S'il n'y a personne, il suffit de s'asseoir quelques minutes près du métro pour se faire offrir de la drogue.

Une jeune femme repère les clients pour les diriger vers les quelques vendeurs qui vadrouillent sur la place, sans doute occupés à protéger leur territoire, car la lutte est féroce dans le coin.

Lorsqu'un vendeur anglophone a proposé de la marijuana à La Presse, en insistant sur le fait que la sienne était la meilleure des environs, deux jeunes hommes ont fondu sur lui pour le plaquer contre un bac à fleurs en ciment. «Qui t'a dit de vendre ici? Qui est ton boss?» a martelé le plus costaud des deux.

De ses bras couverts de tatouages, il a empêché le vendeur anglophone de se défiler. «Tiens, appelle ton boss», a-t-il ordonné en lui agitant son téléphone cellulaire au visage. «Va chercher le boss!» a-t-il ensuite lancé à son compagnon.

- Who's the boss? a rétorqué l'anglophone.

- Notre boss, c'est le boss des boss, LE boss de l'endroit, a sèchement répliqué l'autre en montrant le site.

Pris de panique, le vendeur anglophone s'est alors libéré en hurlant avant de prendre ses jambes à son cou, pourchassé dans la rue Sainte-Catherine par trois vendeurs.

La scène s'est déroulée en plein jour, sous les yeux d'une foule de passants médusés.

Quelques jours plus tard, le vendeur tatoué et ses acolytes étaient à nouveau sur leur banc.

Moins de cinq minutes après notre arrivée, nous avons observé une première transaction près des téléphones publics. Le manège habituel. Un échange d'argent et de drogue bien visible, dénué de toute subtilité.

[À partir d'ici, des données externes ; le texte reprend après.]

Definition detach (k : PivToken (W * card_handle W)) : Token :=
  MkToken (snd (tok_transport k)) (tok_guid k) (tok_reader_name k) (tok_yk_serial k) (tok_yk_serial_diag k)
    (tok_initialized k) (tok_chuid_raw k).

(** A read over a token; the token itself does not change. *)
Definition on_token {A} (k : Token) (m : IO PivError (PivToken (W * card_handle W)) A) : IO PivError W A :=
  fun w => match m (attach w k) with
           | Some (k', r) => Some (fst (tok_transport k'), r)
           | None => None
           end.

Definition drop_token (k : Token) (w : W) : W := close_handle (tok_transport k) w.
Definition drop_tokens (ks : list Token) (w : W) : W := foldl (fun w k => drop_token k w) w ks.

(** ** Enumeration *)

(** [PivToken::connect_inner]: a reader whose card does not answer as a PIV card is let go again. *)
Definition connect_inner (require_chuid : bool) (reader : bytes) : IO PivError W Token :=
  fun w =>
    let (w, opened) := open_reader reader w in
    match opened with
    | Err e => Some (w, Err e)
    | Panic => Some (w, Panic)
    | Ok h =>
        match guid_from_bytes (repeat 0 16) with
        | Ok g =>
            match connect_sequence fuel require_chuid (MkToken (w, h) g reader None None false None) with
            | None => None
            | Some (k, Ok _) => Some (fst (tok_transport k), Ok (detach k))
            | Some (k, Err e) => Some (close_handle h (fst (tok_transport k)), Err e)
            | Some (k, Panic) => Some (close_handle h (fst (tok_transport k)), Panic)
            end
        | Err e => Some (close_handle h w, Err e)
        | Panic => Some (close_handle h w, Panic)
        end
    end.

Definition token_connect : bytes -> IO PivError W Token := connect_inner true.
Definition connect_allowing_uninitialized : bytes -> IO PivError W Token := connect_inner false.

Fixpoint connect_readers (connect : bytes -> IO PivError W Token) (readers : list bytes) : IO PivError W (list Token) :=
  match readers with
  | [] => io_ret []
  | reader :: readers =>
      do! token := io_try (connect reader) in
      do! tokens := connect_readers connect readers in
      io_ret (match token with inl k => k :: tokens | inr _ => tokens end)
  end.

Definition readers_of : IO PivError W (list bytes) := fun w => let (w, r) := list_readers w in Some (w, r).

Definition enumerate_tokens : IO PivError W (list Token) :=
  do! readers := readers_of in connect_readers token_connect readers.

Definition enumerate_tokens_including_uninitialized : IO PivError W (list Token) :=
  do! readers := readers_of in connect_readers connect_allowing_uninitialized readers.

(** [PivContext::new()] and the enumeration. *)
Definition new_context : IO PivError W unit := fun w => let (w, r) := establish w in Some (w, r).

Inductive ReconnectError : Type := ReconnectPiv (e : PivError) | TokenGone.

(** [tokens.into_iter().find(..)]: the tokens before the one, and then those after it, are dropped. *)
Fixpoint take_token (g : Guid) (ks : list Token) : IO ReconnectError W Token :=
  match ks with
  | [] => io_err TokenGone
  | k :: ks =>
      if bool_decide (tok_guid k = g) then do! _ := io_modify (drop_tokens ks) in io_ret k
      else do! _ := io_modify (drop_token k) in take_token g ks
  end.

Definition reconnect_to_token (g : Guid) : IO ReconnectError W Token :=
  do! tokens := io_map_err ReconnectPiv (do! _ := new_context in enumerate_tokens) in
  take_token g tokens.

(** ** Sessions *)

(** An open session: its handle and whether it verified a PIN. *)
Record OpenSession := MkOpen { os_handle : card_handle W; os_verified : bool }.

(** A method of the session, on the world as it is now. *)
Definition in_session {A} (m : IO PivError (PinSession (W * card_handle W)) A) : IO PivError (W * OpenSession) A :=
  fun s => match m (@MkSession _ world_transport (fst s, os_handle (snd s)) (os_verified (snd s))) with
           | Some (s', r) => Some ((fst (ps_session s'), MkOpen (os_handle (snd s)) (ps_pin_verified s')), r)
           | None => None
           end.

(** The session's drop: a card that verified a PIN is reset. *)
Definition drop_open (s : W * OpenSession) : W :=
  fst (drop_session (@MkSession _ world_transport (fst s, os_handle (snd s)) (os_verified (snd s)))).

(** [begin_pin_session] on a token. *)
Definition open_session (k : Token) : IO PivError W OpenSession :=
  fun w => match begin_pin_session fuel (w, tok_transport k) with
           | None => None
           | Some (inl s) => Some (fst (ps_session s), Ok (MkOpen (tok_transport k) (ps_pin_verified s)))
           | Some (inr (c, Err e)) => Some (fst c, Err e)
           | Some (inr (c, Panic)) => Some (fst c, Panic)
           | Some (inr (_, Ok nothing)) => match nothing with end
           end.

(** ** The CAK challenge ([cak.rs]) *)

Inductive CakError : Type := CakRandom | CakReconnect (e : ReconnectError) | CakPiv (e : PivError).

(** The signature of slot 9E over the challenge, in a session of its own; the verification that follows it
    is pure, so the session may end before it. *)
Definition cak_signature (challenge : bytes) (k : Token) : IO CakError W bytes :=
  do! s := io_map_err CakPiv (open_session k) in
  fun w =>
    match in_session (do! slot := read_slot_on fuel L 0x9E in sign_prehash fuel slot challenge) (w, s) with
    | None => None
    | Some (ws, r) => Some (drop_open ws, map_err CakPiv r)
    end.

Definition authenticate_inner (g : Guid) (cak : KeyData) : IO CakError W bool :=
  do! challenge := (fun w => let (w, c) := fresh_challenge w in Some (w, ok_or c CakRandom)) in
  do! k := io_map_err CakReconnect (reconnect_to_token g) in
  io_finally
    (do! der_sig := cak_signature challenge k in io_lift (map_err CakPiv (verify_ec_signature L cak challenge der_sig)))
    (drop_token k).

Definition authenticate (g : Guid) (cak : KeyData) : IO PivError W bool :=
  do! r := io_try (authenticate_inner g cak) in
  io_ret (match r with inl ok => ok | inr _ => false end).

(** ** The key load ([mod.rs]) *)

Record KeyLoadConfig := MkKeyLoadConfig {
  kl_guid_filter : option bytes;
  kl_all_cards : bool;
  kl_allowed_slots : option (list Z);
  kl_cak : option KeyData;
}.

(** [Guid::to_hex], [Guid::short_id]; indexing the array cannot fail. *)
Definition to_hex (g : Guid) : bytes := mbind fmt_hex2_upper (guid_bytes g).
Definition short_id (g : Guid) : bytes := mbind fmt_hex2_upper (take 4 (guid_bytes g)).

Definition guid_selected (config : KeyLoadConfig) (g : Guid) : bool :=
  match kl_guid_filter config with
  | Some f => bytes_eqb (to_hex g) f || bytes_eqb (short_id g) f
  | None => true
  end.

Un des vendeurs, en short rouge et camisole noire imprimée d'un squelette, se promène en permanence avec son grand sac bleu en bandoulière.

À côté des vendeurs, plusieurs individus sont échoués à longueur de journée dans le parc. Avachis sur les bancs, amorphes. Tout le monde semble se connaître. À l'occasion, certains vont se mêler aux clients des revendeurs. Plusieurs, intoxiqués et titubants, quémandent des cigarettes et de l'argent aux passants qui osent s'aventurer dans le secteur. Un couple de touristes espagnols l'a appris à ses dépens, pourchassé par un homme agressif qui leur ordonnait littéralement de lui donner une cigarette.

Les policiers et des cadets à vélo patrouillent régulièrement les environs. Parfois, à leur passage, le vendeur en short rouge agrippe son sac bleu et s'engouffre quelques minutes dans le métro.

Dès que le champ est libre, il reprend son poste et poursuit ses transactions à la chaîne.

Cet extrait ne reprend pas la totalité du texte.